Vampirella #7 // Review

Vampirella #7 // Review

There’s a vampire sunning herself on the coast of the British Virgin Islands. Might not make a whole lot of sense to traditional vampire lore, but she isn’t exactly a traditional vampire. She’s from the planet Drakulon. She’s been injured and she’s resting. There’s someone there who has been waiting for her. A stranger. She may be in great trouble in Vampirella #7. Writer Christopher Priest continues a very dense narrative with artist Davis Goette and colorist Adriano Augusto. Though it’s pretty heavily buried into the midst of the Vampirella mythology, Priest and company manage to develop a remarkably engrossing chapter of a long-running series.

The stranger is wearing an exotic-looking suit of what appears to a powered armor of some sort. And then she’s not. And then she’s kissing her. And then things get pretty passionate from there. After a bit of intimacy, Vampirella tells the stranger that she knows she’s not human. Humans smell like bacon. The stranger smells like tofu. And then there are all the drones that have been hovering around. She figures that the stranger will explain them as well. Before she can do that, though, she’s going to explain that she’s an algorithm that happens to know that Vampirella is a pansexual. It’s, β€œin her file.”
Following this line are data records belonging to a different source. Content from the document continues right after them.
Lemma verbosity_is_cumulative_witness :
  (level_of SevError <= level_of SevInfo ->
   output (entry SevError (mkFrame "main.go" 5) "tick" []
                 {| logLevel := 3; defaultLevel := 4; Colours := false |})
   <> []) /\
  (logLevel {| logLevel := 3; defaultLevel := 4; Colours := false |}
   <= logLevel initial ->
   Colours initial
   = Colours {| logLevel := 3; defaultLevel := 4; Colours := false |} ->
   output (entry SevInfo (mkFrame "main.go" 5) "tick" [] initial)
   = output (entry SevInfo (mkFrame "main.go" 5) "tick" []
                   {| logLevel := 3; defaultLevel := 4; Colours := false |})).
Proof.
  apply (verbosity_is_cumulative SevInfo SevError
           {| logLevel := 3; defaultLevel := 4; Colours := false |} initial
           (mkFrame "main.go" 5) "tick" []).
  discriminate.
Defined.

(** ** The two other copies of the package *)

Lemma Part001_entry_run (L : severity)
  (f : frame -> string -> list any -> Go unit) (caller : frame)
  (msgFmt : string) (v : list any) (st : state) :
  Part001.entry L = Some f ->
  f caller msgFmt v st
  = (tt, st,
     if logLevel st <? level_of L then []
     else emitted false L caller msgFmt v).
Proof.
  intros Hf.
  destruct L; simpl in Hf; inversion Hf; subst f; clear Hf;
    [ unfold Part001.Debug | unfold Part001.Info | unfold Part001.Warn
    | unfold Part001.Error ];
    unfold bind at 1, get; simpl level_of;
    match goal with |- context [logLevel st <? ?l] =>
      destruct (logLevel st <? l) end;
    try reflexivity;
    unfold Part001.print, bind; rewrite logged_by_length, cutoff_is_min;
    reflexivity.
Qed.

(** X15: the entry points of [part_001] and those of [log.go] are the
    same functions as long as colours are off: [Debug], [Info], [Warn]
    and [Error] return the same state and the same trace, byte for
    byte. *)
Theorem Part001_agrees_without_colours (L : severity)
  (f : frame -> string -> list any -> Go unit) (caller : frame)
  (msgFmt : string) (v : list any) (st : state) :
  Part001.entry L = Some f ->
  Colours st = false ->
  f caller msgFmt v st = entry L caller msgFmt v st.
Proof.
  intros Hf Hc.
  rewrite (Part001_entry_run L f caller msgFmt v st Hf), entry_run, Hc.
  reflexivity.
Qed.

Lemma Part001_agrees_without_colours_witness :
  Part001.Warn (mkFrame "cmd/main.go" 12) "retry %d" [AnyInt 2] initial
  = entry SevWarning (mkFrame "cmd/main.go" 12) "retry %d" [AnyInt 2] initial.
Proof.
  apply (Part001_agrees_without_colours SevWarning Part001.Warn
           (mkFrame "cmd/main.go" 12) "retry %d" [AnyInt 2] initial);
    reflexivity.
Defined.
(** * adobo: preprocessing filters, outlier detection and PCA

    A shallow embedding of [adobo/preproc.py] and of the PCA part of
    [adobo/dr.py], with the properties of the matrix preprocessor, the
    outlier detector, the SVD engine and the reduction orchestrator.

    Conventions.
    - A pandas data frame is a record of row labels, column labels and the
      rows of values.  Expression counts are [int64] values, kept as
      integers ([Z]) with sums that wrap around as [int64] sums do;
      normalised values are binary64 floats ([PrimFloat.float]).
    - Routines of other packages (the regular-expression engine behind
      [str.contains], [sklearn.preprocessing.scale], [scipy.linalg.svd],
      [irlbpy.lanczos], [MinCovDet], [np.mean], [np.std], [np.log]) are not
      re-implemented: they are the variables of the sections below, so
      every definition and theorem is parametric in the routines it calls.
    - Printing under [verbose] is left out.
    - A Python exception is a value of [PyError]; code that can raise
      returns a [result]. *)

From Stdlib Require Import List ZArith Bool String Ascii Lia Floats Permutation.
Import ListNotations.

Open Scope string_scope.
Open Scope list_scope.
Open Scope Z_scope.

Set Implicit Arguments.

(* ===================================================================== *)
(** ** Exceptions *)

Inductive PyError : Type :=
| Exception (msg : string)          (* raise Exception('...') *)
| NameError (name : string)         (* a global name that is not bound *)
| AttributeError (msg : string)
| KeyError (key : string)
| ValueError (msg : string)
| TypeError (msg : string)
| LibraryError (msg : string).      (* raised inside an external routine *)

Inductive result (A : Type) : Type :=
| Ok (a : A)
| Raise (e : PyError).

Arguments Ok {A} a.
Arguments Raise {A} e.

Definition bind {A B} (m : result A) (k : A -> result B) : result B :=
  match m with
  | Ok a => k a
  | Raise e => Raise e
  end.

Notation "x <- m ;; k" := (bind m (fun x => k))
  (at level 61, m at next level, right associativity).
Notation "m ;;; k" := (bind m (fun _ => k))
  (at level 61, right associativity).

Definition is_ok {A} (r : result A) : bool :=
  match r with Ok _ => true | Raise _ => false end.

(* ===================================================================== *)
(** ** Data frames *)

Record DataFrame (I C V : Type) : Type := mkDF {
  index : list I;            (* row labels *)
  columns : list C;          (* column labels *)
  values : list (list V)     (* one list per row *)
}.

Arguments mkDF {I C V} index columns values.

Section Selection.
Context {A : Type}.

(** [labels[mask]]: the elements at the positions where the mask is true. *)
Definition mask_select (mask : list bool) (l : list A) : list A :=
  map snd (filter fst (combine mask l)).

(** The elements at the given positions, in the order of the positions. *)
Definition select (pos : list nat) (l : list A) : list A :=
  flat_map (fun j => match nth_error l j with
                     | Some x => [x]
                     | None => []
                     end) pos.

(** The positions, in increasing order, at which [p] holds. *)
Fixpoint positions_from (n : nat) (p : A -> bool) (l : list A) : list nat :=
  match l with
  | [] => []
  | x :: t => if p x then n :: positions_from (S n) p t
              else positions_from (S n) p t
  end.

Definition positions (p : A -> bool) (l : list A) : list nat :=
  positions_from 0 p l.
Lemma meantime_leaves_begin meanwhile delay pc inp w c' sp w' :
  Party.meantime meanwhile delay pc inp w = (Ok (asyncio.Suspended c' sp), w') ->
  exists pc', c' = co_meantime meanwhile delay pc' /\ pc' <> M_begin.
Proof.
  intros Hstep.
  destruct pc, inp as [v | e]; cbn in Hstep;
    unfold bind, asyncio.cancel_handle, modify in Hstep; cbn in Hstep;
    try (now apply meantime_sleep_spec in Hstep);
    try (now apply except_cancelled_returns in Hstep);
    try discriminate Hstep.
  destruct (Party.call_meanwhile meanwhile w) as [[[aw |] | e] w1].
  - destruct (futures (loop w1) !! aw) as [[| | [v0 | e]] |];
      try (now apply meantime_sleep_spec in Hstep);
      try (now apply except_cancelled_returns in Hstep);
      try discriminate Hstep.
    injection Hstep as <- <- <-. eexists. split; [reflexivity | discriminate].
  - now apply meantime_sleep_spec in Hstep.
  - now apply except_cancelled_returns in Hstep.
Qed.

(** C1 (the code at the failing input, and at every other arrival time):
    with [delay = 0.5] and a counting callback, when the join request
    arrives after 1.6 s the callback has run exactly once, not two to four
    times.  [meantime] calls [meanwhile] in its first step only and no step
    leads back to the call, so whenever the request arrives the count is 1;
    it stays 1 afterwards, and the wait returns the secret. *)
Theorem C1_callback_runs_once :
  time (loop (counting_wait_at 16)) = 1600 /\
  calls (counting_wait_at 16) = 1%nat /\
  calls counting_wait_joined = 1%nat /\
  calls counting_wait_afterwards = 1%nat /\
  task_state counting_wait_afterwards 0 = Some (FINISHED (Ok (VStr "s3cr3t"))) /\
  (forall n, calls (counting_wait_at n) = 1%nat) /\
  (forall n m s,
     let w := scheduler.run 20 (ticks m 100) (counting_wait_joined_at n s) in
     calls w = 1%nat /\ task_state w 0 = Some (FINISHED (Ok s))) /\
  (forall meanwhile delay pc inp w c' sp w',
     Party.meantime meanwhile delay pc inp w = (Ok (asyncio.Suspended c' sp), w') ->
     (exists pc', c' = co_meantime meanwhile delay pc' /\ pc' <> M_begin) /\
     (pc <> M_begin -> calls w' = calls w)).
Proof.
  split; [vm_compute; reflexivity |].
  split; [vm_compute; reflexivity |].
  split; [vm_compute; reflexivity |].
  split; [vm_compute; reflexivity |].
  split; [vm_compute; reflexivity |].
  split; [| split].
  - intros n. destruct (le_lt_dec 5 n) as [Hge | Hlt].
    + replace n with (5 + (n - 5))%nat by lia.
      rewrite counting_wait_from_500ms. vm_compute. reflexivity.
    + do 5 (destruct n as [| n]; [vm_compute; reflexivity |]). lia.
  - intros n m s.
    assert (H : calls (counting_wait_joined_at n s) = 1%nat /\
                task_state (counting_wait_joined_at n s) 0 = Some (FINISHED (Ok s)) /\
                _scheduled (loop (counting_wait_joined_at n s)) = [] /\
                _ready (loop (counting_wait_joined_at n s)) = []).
    { destruct (le_lt_dec 5 n) as [Hge | Hlt].
      - replace n with (5 + (n - 5))%nat by lia. apply joined_from_500ms.
      - now apply joined_before_500ms. }
    destruct H as (Hc & Ht & Hs & Hr). cbv zeta.
    rewrite ticks_when_idle by assumption. split; [exact Hc | exact Ht].
  - intros meanwhile delay pc inp w c' sp w' Hstep. split.
    + apply (meantime_leaves_begin _ _ _ _ _ _ _ _ Hstep).
    + intros Hpc. destruct pc, inp as [v | e]; try congruence; cbn in Hstep;
        unfold bind, asyncio.cancel_handle, modify in Hstep; cbn in Hstep;
        first [ now apply meantime_sleep_spec in Hstep
              | now apply except_cancelled_returns in Hstep
              | discriminate Hstep ].
Qed.

End PeriodicCallback.

Lemma C1_callback_runs_once_witness :
  calls (counting_wait_at 16) = 1%nat /\
  exists pc',
    co_meantime cb_count 500 (M_sleep 0) = co_meantime cb_count 500 pc' /\ pc' <> M_begin.
Proof.
  destruct C1_callback_runs_once as (_ & Hcalls & _ & _ & _ & _ & _ & Hshape).
  split; [exact Hcalls |].
  refine (proj1 (Hshape cb_count 500 M_begin (Ok VNone) (Party.__init__ 7)
                   (co_meantime cb_count 500 (M_sleep 0)) (asyncio.Await 0%nat) _ _)).
  reflexivity.
Defined.

Section OuterCancellation.

(** C2 (as stated, refuted): after the caller has cancelled the wait and the
    cancellation has left [wait_for_player_join], the periodic task is not
    cancelled (it is still asleep), the handler is still registered and no
    unsubscription has been requested. *)
Lemma C2_no_cleanup_on_cancel :
  task_state cancelled_wait 0 = Some CANCELLED /\
  task_coro cancelled_wait 2 = Some (co_meantime cb_count 500 (M_sleep 3)) /\
  task_state cancelled_wait 2 = Some PENDING /\
  _events (client cancelled_wait) !! "activity_join" = Some (handler 1) /\
  (Unsubscribe "activity_join" ∉ sent (client cancelled_wait)) /\
  _ready (loop cancelled_wait) = [].
Proof.
  repeat split; try (vm_compute; reflexivity).
  intros Hin. apply list_elem_of_In in Hin. vm_compute in Hin.
  repeat (destruct Hin as [Hin | Hin]; [discriminate Hin |]). exact Hin.
Qed.
(** X20.  An upload taken as a ZIP archive makes no thumbnail, not even for
    its image members: whatever the request answers, a document id that was
    not in the index before is afterwards absent or a document without
    thumbnail, so that asking for its thumbnail answers 404; the documents
    that were in the index keep the thumbnail they had. *)
Theorem zip_upload_makes_no_thumbnail env file tag_field folder ocr_engine w document_id :
  api.upload_mime_type env file = "application/zip" ->
  let w' := snd (api.create_document env file tag_field folder ocr_engine w) in
  (forall doc', database.get_document document_id (db w') = Some doc' ->
     thumbnail_path doc' = None \/
     exists doc, database.get_document document_id (db w) = Some doc /\
                 thumbnail_path doc = thumbnail_path doc') /\
  (database.get_document document_id (db w) = None ->
   api.get_document_thumbnail env document_id w' =
     (inl (HTTPException 404
             (match database.get_document document_id (db w') with
              | Some _ => Thumbnail_not_available
              | None => Document_not_found
              end)), w')).
Proof.
  intros Hmime w'.
  assert (H : forall doc', database.get_document document_id (db w') = Some doc' ->
     thumbnail_path doc' = None \/
     exists doc, database.get_document document_id (db w) = Some doc /\
                 thumbnail_path doc = thumbnail_path doc').
  { intros doc'. apply (create_document_zip_no_thumbnail env w file tag_field folder
                          ocr_engine Hmime w).
    intros k d G. right. now exists d. }
  split; [exact H|]. intros Fresh.
  unfold api.get_document_thumbnail, bind, gets.
  destruct (database.get_document document_id (db w')) as [doc'|] eqn:G; [|reflexivity].
  destruct (H doc' eq_refl) as [->|(doc & Gd & _)]; [reflexivity|congruence].
Qed.

Lemma zip_upload_makes_no_thumbnail_witness :
  let r := api.create_document demo.env demo.archive None "/scans/" None demo.start in
  option_map mime_type (database.get_document 1%nat (db (snd r))) = Some "image/png" /\
  api.get_document_thumbnail demo.env 1%nat (snd r) =
    (inl (HTTPException 404 Thumbnail_not_available), snd r).
Proof.
  intros r. split; [vm_compute; reflexivity|].
  destruct (zip_upload_makes_no_thumbnail demo.env demo.archive None "/scans/" None
              demo.start 1%nat eq_refl) as [_ H].
  subst r. rewrite (H eq_refl). vm_compute. reflexivity.
Defined.
(** X9. [--info] needs one row at least: on a table with no row the probe
    results cannot be unpacked and the stage raises [ValueError]. On a
    table it returns for, the rows keep their labels and the five derived
    columns are present. *)
Theorem process_info_rows (P : Platform) :
  (forall data i,
      column_index col_path (columns data) = Some i ->
      rows data = [] ->
      process_info P data = Raise ValueError)
  /\ (forall data data',
         process_info P data = Return data' ->
         rows data <> []
         /\ map label (rows data') = map label (rows data)
         /\ forallb (has_column data') info_columns = true).
Proof.
  split.
  - intros data i Hi Hrows. unfold process_info.
    rewrite (getitem_index data col_path i Hi), Hrows. reflexivity.
  - intros data data' H. unfold process_info, apply in H.
    destruct (getitem data col_path) as [paths|] eqn:E; [|discriminate].
    cbn [bind] in H.
    destruct (mapM (get_video_info (ucd P) (cv2 P)) paths) as [probed|] eqn:E0;
      [|discriminate].
    cbn [bind] in H.
    apply getitem_returned in E as [i [Hi ->]].
    pose proof (mapM_length _ _ _ E0) as Hlen. rewrite length_map in Hlen.
    destruct probed as [|x info]; [discriminate|].
    split; [destruct (rows data); [discriminate | congruence]|].
    apply Return_inj in H. subst data'. cbv zeta.
    set (vals := x :: info) in *.
    set (d1 := setitem data col_num_frames
                 (map (fun i => VInt (num_frames i)) vals)).
    set (d2 := setitem d1 (py_str "height")
                 (map (fun i => VInt (height i)) vals)).
    set (d3 := setitem d2 (py_str "width")
                 (map (fun i => VInt (width i)) vals)).
    set (d4 := setitem d3 (py_str "aspect_ratio")
                 (map (fun i => VFloat (aspect_ratio i)) vals)).
    destruct (setitem_labels data col_num_frames
                (map (fun i => VInt (num_frames i)) vals))
      as [L1 [C1 K1]]; [now rewrite length_map|].
    fold d1 in L1, C1, K1.
    assert (N1 : length (rows d1) = length (rows data))
      by (rewrite <- (length_map label), L1; apply length_map).
    destruct (setitem_labels d1 (py_str "height")
                (map (fun i => VInt (height i)) vals))
      as [L2 [C2 K2]]; [rewrite length_map; lia|].
    fold d2 in L2, C2, K2.
    assert (N2 : length (rows d2) = length (rows data))
      by (rewrite <- (length_map label), L2, length_map; exact N1).
    destruct (setitem_labels d2 (py_str "width")
                (map (fun i => VInt (width i)) vals))
      as [L3 [C3 K3]]; [rewrite length_map; lia|].
    fold d3 in L3, C3, K3.
    assert (N3 : length (rows d3) = length (rows data))
      by (rewrite <- (length_map label), L3, length_map; exact N2).
    destruct (setitem_labels d3 (py_str "aspect_ratio")
                (map (fun i => VFloat (aspect_ratio i)) vals))
      as [L4 [C4 K4]]; [rewrite length_map; lia|].
    fold d4 in L4, C4, K4.
    assert (N4 : length (rows d4) = length (rows data))
      by (rewrite <- (length_map label), L4, length_map; exact N3).
    destruct (setitem_labels d4 (py_str "fps")
                (map (fun i => VFloat (fps i)) vals))
      as [L5 [C5 K5]]; [rewrite length_map; lia|].
    split; [congruence|].
    unfold info_columns. cbn [forallb].
    rewrite C5, (K5 _ C4), (K5 _ (K4 _ C3)), (K5 _ (K4 _ (K3 _ C2))),
      (K5 _ (K4 _ (K3 _ (K2 _ C1)))).
    reflexivity.
Qed.

(** [--info] after [--ext] when no file exists: the table is empty. *)
Lemma process_info_rows_witness :
  process_info demo {| columns := [col_path; col_text]; rows := [] |}
  = Raise ValueError
  /\ exists data',
       process_info demo in_csv = Return data'
       /\ map label (rows data') = [0; 1; 2]
       /\ forallb (has_column data') info_columns = true.
Proof.
  split.
  - exact (proj1 (process_info_rows demo)
             {| columns := [col_path; col_text]; rows := [] |} 0
             eq_refl eq_refl).
  - eexists. split; [reflexivity|].
    exact (proj2 (proj2 (process_info_rows demo) in_csv _ eq_refl)).
Defined.

(** When some element makes [f] raise, the loop raises, with an exception
    [f] can raise. *)
Lemma mapM_raises {A B} (Q : exn -> Prop) (f : A -> result B) (xs : list A) :
  (forall x e, f x = Raise e -> Q e) ->
  (exists x e, In x xs /\ f x = Raise e) ->
  exists e, mapM f xs = Raise e /\ Q e.
Proof.
  intros HQ. induction xs as [|x xs IH]; intros [y [e [Hy Hf]]];
    [destruct Hy|].
  simpl. destruct (f x) as [b|e'] eqn:Hx; cbn [bind].
  - destruct IH as [e' [He' Hq]].
    + destruct Hy as [<-|Hy]; [congruence | now exists y, e].
    + rewrite He'. now exists e'.
  - exists e'. split; [reflexivity | now apply (HQ x)].
Qed.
Priest hasn’t been terribly interested in explaining the story to the readers. He’s got way to much story to deliver on the page to bother with a whole lot of explanation. The narrative has places to go and things to do and the reader is along for the ride. This is preferable to a lot of fantasy and fantasy horror fiction which seems to be absolutely DARING the reader to read it. Priest lets the reader in on just enough story to make it all appealing.

Goette delivers the action with a sharp sense of perspective and balance. The actual rendering can feel pretty heavy-handed n places with thickly-rendered lines that feel more than a little bit brutal when it could be at least a little bit more elegant. That being said, the overall look of it ends up being quite well-executed with Augusto’s colors adding considerable depth and luminosity to the visuals. It all hits the page with the right amount of force throughout. Priest’s script requires a great deal of nuance in order for it to make any sense at all and the art team sculpts that nuance with a clever poise.

The narrative jumps around a lot...from a rural farm in Kansas in the middle of the day to the deep twilight of the Virgin Islands and back again to a flight of demon things at an international airport. It is a great credit to Priest and the art team that it all feels as fluid as it is throughout the story. It’s remarkably sharp stuff from beginning to end even though it isn’t all that clear quite what the significance of every single moment might exactly be.